Stored items

Start of Block

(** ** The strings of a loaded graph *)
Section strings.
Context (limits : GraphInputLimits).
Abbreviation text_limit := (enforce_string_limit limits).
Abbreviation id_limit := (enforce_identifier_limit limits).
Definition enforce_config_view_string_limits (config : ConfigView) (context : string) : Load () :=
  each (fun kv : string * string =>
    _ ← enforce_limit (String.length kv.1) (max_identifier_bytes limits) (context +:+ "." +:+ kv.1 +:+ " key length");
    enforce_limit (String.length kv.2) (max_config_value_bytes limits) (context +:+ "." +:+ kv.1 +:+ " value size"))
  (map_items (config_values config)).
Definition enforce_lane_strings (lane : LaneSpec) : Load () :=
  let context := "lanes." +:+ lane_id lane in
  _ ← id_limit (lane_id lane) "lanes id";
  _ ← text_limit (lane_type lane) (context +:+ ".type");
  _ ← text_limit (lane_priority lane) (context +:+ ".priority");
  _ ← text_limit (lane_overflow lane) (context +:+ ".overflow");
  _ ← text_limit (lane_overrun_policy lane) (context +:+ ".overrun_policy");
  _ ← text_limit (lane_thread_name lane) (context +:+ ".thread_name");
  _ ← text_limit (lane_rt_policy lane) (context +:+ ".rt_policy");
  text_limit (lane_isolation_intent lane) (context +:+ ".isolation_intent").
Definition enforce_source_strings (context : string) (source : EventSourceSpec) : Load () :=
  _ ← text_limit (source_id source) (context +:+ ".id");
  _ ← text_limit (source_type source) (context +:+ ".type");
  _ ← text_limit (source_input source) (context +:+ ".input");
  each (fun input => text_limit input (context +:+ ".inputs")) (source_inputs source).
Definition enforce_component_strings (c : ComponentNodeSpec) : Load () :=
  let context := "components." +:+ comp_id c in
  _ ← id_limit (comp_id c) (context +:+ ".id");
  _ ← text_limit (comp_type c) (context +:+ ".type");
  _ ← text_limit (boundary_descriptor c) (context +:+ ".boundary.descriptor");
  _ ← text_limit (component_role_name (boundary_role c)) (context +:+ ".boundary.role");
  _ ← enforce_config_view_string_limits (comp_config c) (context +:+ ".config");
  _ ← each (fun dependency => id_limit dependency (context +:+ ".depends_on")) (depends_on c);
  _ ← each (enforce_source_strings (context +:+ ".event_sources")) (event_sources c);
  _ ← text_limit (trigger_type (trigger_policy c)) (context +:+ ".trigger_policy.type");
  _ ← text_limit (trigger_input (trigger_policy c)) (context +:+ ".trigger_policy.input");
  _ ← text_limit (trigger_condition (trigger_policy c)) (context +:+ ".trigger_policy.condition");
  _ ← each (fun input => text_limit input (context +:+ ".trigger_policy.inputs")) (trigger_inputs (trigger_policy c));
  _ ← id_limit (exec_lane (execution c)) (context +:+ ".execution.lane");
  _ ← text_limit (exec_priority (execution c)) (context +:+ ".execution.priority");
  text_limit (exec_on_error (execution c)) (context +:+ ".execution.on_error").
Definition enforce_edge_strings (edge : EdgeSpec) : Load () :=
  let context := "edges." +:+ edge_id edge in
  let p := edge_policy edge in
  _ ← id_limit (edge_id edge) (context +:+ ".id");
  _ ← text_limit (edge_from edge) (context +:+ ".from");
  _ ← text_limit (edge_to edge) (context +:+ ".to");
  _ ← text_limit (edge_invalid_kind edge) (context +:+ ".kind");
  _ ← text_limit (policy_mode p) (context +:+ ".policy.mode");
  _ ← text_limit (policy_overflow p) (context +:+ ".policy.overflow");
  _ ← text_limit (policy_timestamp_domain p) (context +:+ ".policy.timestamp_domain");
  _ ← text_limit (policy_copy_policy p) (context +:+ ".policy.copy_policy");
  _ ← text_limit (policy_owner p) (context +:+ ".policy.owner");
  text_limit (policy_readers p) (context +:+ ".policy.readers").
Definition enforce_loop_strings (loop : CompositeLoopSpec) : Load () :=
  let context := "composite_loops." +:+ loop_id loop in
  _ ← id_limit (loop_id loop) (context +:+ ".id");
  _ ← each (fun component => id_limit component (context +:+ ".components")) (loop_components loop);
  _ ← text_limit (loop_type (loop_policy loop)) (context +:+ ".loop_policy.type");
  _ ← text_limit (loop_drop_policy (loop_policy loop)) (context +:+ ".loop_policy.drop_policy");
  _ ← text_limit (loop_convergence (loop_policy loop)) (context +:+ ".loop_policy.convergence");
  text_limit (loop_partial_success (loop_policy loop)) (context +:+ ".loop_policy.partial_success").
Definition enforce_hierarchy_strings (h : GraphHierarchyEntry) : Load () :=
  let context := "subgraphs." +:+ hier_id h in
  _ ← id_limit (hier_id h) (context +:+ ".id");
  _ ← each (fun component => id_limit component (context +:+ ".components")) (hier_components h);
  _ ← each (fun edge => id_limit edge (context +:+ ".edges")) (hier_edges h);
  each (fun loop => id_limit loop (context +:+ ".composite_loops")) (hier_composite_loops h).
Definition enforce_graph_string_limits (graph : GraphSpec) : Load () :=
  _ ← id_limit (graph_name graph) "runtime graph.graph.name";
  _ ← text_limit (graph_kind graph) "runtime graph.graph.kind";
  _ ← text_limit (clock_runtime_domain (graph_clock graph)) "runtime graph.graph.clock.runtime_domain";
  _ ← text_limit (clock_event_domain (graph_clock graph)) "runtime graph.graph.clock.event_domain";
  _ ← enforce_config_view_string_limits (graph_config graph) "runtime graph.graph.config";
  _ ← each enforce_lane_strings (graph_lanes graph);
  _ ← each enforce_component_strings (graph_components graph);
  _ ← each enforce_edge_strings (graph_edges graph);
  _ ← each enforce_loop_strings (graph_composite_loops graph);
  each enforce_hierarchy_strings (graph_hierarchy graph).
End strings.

End of Block
Start of Block

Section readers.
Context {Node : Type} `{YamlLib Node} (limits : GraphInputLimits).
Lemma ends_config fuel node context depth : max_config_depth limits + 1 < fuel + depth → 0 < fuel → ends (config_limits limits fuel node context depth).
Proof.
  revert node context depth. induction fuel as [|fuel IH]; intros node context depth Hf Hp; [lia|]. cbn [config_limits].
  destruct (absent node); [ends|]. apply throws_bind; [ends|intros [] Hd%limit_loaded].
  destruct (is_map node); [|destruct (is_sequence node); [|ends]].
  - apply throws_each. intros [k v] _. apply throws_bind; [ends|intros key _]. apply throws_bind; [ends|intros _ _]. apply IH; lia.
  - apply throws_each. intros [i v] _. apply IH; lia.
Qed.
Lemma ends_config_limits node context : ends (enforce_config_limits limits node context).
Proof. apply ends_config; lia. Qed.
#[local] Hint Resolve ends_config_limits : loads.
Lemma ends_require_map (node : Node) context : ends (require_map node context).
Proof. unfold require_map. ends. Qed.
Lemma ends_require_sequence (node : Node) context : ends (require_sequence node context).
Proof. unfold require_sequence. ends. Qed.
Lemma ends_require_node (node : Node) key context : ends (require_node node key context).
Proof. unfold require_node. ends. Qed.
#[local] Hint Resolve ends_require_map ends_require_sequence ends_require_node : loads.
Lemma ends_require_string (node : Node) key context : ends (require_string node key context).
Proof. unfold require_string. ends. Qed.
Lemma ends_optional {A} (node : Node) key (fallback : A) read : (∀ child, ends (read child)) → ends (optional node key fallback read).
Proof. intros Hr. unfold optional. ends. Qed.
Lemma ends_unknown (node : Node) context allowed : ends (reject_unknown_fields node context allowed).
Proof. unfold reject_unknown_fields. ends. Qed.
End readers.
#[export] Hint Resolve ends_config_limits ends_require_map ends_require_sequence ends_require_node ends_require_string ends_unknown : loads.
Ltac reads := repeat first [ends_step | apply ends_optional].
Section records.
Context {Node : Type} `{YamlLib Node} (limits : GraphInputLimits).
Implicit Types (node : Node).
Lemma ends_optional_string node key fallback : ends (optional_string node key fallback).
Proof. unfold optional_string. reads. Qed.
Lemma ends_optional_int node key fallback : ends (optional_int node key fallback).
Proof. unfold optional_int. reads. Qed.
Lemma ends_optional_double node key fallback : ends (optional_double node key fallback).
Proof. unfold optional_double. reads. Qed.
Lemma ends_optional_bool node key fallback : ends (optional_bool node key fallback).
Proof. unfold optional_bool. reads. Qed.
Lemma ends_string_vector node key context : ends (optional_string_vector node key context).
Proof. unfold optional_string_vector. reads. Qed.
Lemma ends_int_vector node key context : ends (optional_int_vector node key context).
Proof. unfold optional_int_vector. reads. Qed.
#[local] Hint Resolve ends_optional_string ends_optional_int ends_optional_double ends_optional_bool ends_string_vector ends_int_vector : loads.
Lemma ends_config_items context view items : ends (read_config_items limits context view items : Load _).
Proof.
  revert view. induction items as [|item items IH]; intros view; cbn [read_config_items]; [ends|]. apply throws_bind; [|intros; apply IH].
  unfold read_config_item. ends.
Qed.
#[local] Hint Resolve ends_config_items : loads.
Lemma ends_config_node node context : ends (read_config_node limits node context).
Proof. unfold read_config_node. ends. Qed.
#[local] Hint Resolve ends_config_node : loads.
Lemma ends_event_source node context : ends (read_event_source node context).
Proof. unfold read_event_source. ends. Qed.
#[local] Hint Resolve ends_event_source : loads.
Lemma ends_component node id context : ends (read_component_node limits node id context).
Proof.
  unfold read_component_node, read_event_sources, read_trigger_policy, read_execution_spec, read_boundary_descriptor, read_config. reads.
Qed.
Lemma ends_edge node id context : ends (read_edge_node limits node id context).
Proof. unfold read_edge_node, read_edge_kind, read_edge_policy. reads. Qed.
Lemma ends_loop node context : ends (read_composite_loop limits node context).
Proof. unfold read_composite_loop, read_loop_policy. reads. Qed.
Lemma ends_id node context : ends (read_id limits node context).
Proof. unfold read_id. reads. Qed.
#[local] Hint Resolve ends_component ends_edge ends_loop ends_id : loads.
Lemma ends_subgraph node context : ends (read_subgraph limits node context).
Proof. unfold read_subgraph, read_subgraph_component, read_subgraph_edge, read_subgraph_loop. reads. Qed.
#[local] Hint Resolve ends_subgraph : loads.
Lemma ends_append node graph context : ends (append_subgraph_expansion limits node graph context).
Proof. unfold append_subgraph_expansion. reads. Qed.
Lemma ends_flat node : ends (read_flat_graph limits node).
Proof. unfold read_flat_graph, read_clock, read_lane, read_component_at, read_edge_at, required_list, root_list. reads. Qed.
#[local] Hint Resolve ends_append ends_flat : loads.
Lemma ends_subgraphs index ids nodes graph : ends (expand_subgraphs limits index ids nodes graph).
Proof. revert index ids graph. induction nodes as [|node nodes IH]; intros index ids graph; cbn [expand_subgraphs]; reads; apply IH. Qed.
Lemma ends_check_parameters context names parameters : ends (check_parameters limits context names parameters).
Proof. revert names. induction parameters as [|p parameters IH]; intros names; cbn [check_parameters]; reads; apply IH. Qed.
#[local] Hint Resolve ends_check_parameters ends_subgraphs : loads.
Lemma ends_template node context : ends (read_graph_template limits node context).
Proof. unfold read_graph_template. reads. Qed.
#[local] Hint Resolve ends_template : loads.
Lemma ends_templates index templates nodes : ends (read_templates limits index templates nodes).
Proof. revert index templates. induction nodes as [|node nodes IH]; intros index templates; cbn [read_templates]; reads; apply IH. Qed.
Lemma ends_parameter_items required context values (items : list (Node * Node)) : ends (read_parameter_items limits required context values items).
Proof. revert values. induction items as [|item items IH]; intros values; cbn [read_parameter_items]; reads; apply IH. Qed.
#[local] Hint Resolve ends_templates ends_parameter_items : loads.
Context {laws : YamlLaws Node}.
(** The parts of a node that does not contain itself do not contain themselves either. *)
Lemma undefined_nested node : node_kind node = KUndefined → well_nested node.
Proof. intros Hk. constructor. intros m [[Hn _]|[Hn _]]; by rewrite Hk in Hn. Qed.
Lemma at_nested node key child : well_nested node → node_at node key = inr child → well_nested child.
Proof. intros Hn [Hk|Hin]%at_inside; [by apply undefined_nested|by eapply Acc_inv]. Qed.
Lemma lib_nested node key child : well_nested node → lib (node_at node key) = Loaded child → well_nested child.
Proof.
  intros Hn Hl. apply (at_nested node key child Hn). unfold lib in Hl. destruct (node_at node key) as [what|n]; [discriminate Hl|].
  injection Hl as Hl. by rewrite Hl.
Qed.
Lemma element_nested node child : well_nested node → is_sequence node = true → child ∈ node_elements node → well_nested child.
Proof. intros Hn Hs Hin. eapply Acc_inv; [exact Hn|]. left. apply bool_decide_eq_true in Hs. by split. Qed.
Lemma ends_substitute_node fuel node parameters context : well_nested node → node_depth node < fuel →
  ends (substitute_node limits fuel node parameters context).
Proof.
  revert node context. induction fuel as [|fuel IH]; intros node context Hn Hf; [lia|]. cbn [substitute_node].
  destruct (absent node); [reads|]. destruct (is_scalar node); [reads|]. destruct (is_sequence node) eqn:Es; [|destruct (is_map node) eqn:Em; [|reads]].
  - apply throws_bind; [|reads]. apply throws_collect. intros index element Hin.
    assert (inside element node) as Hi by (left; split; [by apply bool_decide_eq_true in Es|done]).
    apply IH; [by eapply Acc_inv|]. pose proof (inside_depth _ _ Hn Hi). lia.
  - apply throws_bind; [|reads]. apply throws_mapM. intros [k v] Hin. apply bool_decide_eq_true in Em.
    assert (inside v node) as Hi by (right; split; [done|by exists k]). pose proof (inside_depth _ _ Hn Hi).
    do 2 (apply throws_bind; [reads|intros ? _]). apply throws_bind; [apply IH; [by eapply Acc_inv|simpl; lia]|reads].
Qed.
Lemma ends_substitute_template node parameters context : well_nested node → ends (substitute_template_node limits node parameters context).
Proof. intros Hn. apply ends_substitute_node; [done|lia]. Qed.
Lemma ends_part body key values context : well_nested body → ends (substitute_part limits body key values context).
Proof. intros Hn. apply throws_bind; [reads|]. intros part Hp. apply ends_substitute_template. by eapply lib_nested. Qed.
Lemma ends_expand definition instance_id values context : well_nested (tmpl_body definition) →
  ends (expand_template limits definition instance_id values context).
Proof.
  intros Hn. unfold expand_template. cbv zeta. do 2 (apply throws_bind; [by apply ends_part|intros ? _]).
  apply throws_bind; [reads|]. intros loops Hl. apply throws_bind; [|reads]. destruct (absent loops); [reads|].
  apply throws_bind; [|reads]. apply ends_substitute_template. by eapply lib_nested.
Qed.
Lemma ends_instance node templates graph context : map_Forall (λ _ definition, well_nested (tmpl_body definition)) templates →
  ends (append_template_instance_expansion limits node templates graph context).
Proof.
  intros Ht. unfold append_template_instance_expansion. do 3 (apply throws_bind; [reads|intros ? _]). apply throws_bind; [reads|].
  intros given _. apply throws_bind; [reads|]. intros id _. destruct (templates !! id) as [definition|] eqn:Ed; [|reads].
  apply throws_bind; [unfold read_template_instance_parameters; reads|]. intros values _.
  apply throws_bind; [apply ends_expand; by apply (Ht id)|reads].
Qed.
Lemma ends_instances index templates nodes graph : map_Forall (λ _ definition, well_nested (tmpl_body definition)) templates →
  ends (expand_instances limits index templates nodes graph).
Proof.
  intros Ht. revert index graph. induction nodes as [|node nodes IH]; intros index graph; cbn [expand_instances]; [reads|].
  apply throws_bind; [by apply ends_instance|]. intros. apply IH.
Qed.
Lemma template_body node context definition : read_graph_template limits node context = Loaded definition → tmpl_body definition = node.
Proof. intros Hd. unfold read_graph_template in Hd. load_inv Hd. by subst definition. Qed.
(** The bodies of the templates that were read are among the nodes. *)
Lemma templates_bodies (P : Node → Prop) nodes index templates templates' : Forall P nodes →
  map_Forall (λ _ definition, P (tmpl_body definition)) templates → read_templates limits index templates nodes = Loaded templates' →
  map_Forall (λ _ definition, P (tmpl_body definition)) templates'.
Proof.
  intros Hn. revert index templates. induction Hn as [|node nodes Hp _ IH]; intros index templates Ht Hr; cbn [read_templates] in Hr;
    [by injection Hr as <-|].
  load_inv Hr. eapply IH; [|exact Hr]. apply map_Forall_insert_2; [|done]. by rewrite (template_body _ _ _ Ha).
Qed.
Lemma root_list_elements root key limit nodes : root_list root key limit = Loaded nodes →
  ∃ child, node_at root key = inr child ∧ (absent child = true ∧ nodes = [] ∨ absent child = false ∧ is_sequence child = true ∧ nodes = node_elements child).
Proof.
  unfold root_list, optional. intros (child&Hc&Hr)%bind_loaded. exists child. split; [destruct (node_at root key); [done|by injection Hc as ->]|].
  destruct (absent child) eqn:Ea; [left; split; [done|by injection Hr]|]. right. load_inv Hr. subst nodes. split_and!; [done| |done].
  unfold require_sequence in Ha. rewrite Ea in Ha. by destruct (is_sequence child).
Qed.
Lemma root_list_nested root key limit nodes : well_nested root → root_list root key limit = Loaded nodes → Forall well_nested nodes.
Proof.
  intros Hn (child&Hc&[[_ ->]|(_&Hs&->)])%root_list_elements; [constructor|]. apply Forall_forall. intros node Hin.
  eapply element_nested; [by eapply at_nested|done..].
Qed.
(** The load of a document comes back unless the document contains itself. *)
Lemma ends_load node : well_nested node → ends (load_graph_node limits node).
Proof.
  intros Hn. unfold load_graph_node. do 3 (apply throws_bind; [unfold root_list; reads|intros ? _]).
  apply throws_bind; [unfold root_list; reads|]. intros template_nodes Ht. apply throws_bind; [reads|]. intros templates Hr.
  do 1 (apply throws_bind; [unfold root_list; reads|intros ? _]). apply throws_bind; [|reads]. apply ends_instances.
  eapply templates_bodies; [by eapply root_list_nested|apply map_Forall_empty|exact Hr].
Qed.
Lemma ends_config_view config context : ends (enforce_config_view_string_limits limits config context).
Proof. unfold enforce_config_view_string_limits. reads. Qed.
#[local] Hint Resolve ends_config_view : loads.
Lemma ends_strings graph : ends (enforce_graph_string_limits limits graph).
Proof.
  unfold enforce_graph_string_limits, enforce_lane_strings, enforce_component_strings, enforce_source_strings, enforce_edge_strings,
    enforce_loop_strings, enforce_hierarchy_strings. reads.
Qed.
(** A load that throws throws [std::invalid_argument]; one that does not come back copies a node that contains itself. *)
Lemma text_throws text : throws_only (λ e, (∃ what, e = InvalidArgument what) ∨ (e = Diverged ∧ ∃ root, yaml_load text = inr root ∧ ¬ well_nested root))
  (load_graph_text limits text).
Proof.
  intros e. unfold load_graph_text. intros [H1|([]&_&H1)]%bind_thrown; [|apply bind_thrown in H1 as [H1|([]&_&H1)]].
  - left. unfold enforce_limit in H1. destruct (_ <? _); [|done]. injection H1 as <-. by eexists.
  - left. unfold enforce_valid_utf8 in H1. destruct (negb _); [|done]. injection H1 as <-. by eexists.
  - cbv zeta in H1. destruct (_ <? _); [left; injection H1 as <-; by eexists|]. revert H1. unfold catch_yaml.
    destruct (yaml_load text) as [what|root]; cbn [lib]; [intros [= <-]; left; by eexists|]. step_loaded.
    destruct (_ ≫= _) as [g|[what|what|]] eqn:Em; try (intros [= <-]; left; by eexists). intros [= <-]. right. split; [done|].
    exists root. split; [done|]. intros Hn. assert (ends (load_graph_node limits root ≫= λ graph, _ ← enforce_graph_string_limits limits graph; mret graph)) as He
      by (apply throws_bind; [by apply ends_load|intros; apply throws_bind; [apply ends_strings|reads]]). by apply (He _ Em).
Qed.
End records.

End of Block

Instructions to follow
What lines in the entries above hold "right"? Copy every one.

Answer to this task
    assert (inside v node) as Hi by (right; split; [done|by exists k]). pose proof (inside_depth _ _ Hn Hi).
  destruct (absent child) eqn:Ea; [left; split; [done|by injection Hr]|]. right. load_inv Hr. subst nodes. split_and!; [done| |done].
    destruct (_ ≫= _) as [g|[what|what|]] eqn:Em; try (intros [= <-]; left; by eexists). intros [= <-]. right. split; [done|].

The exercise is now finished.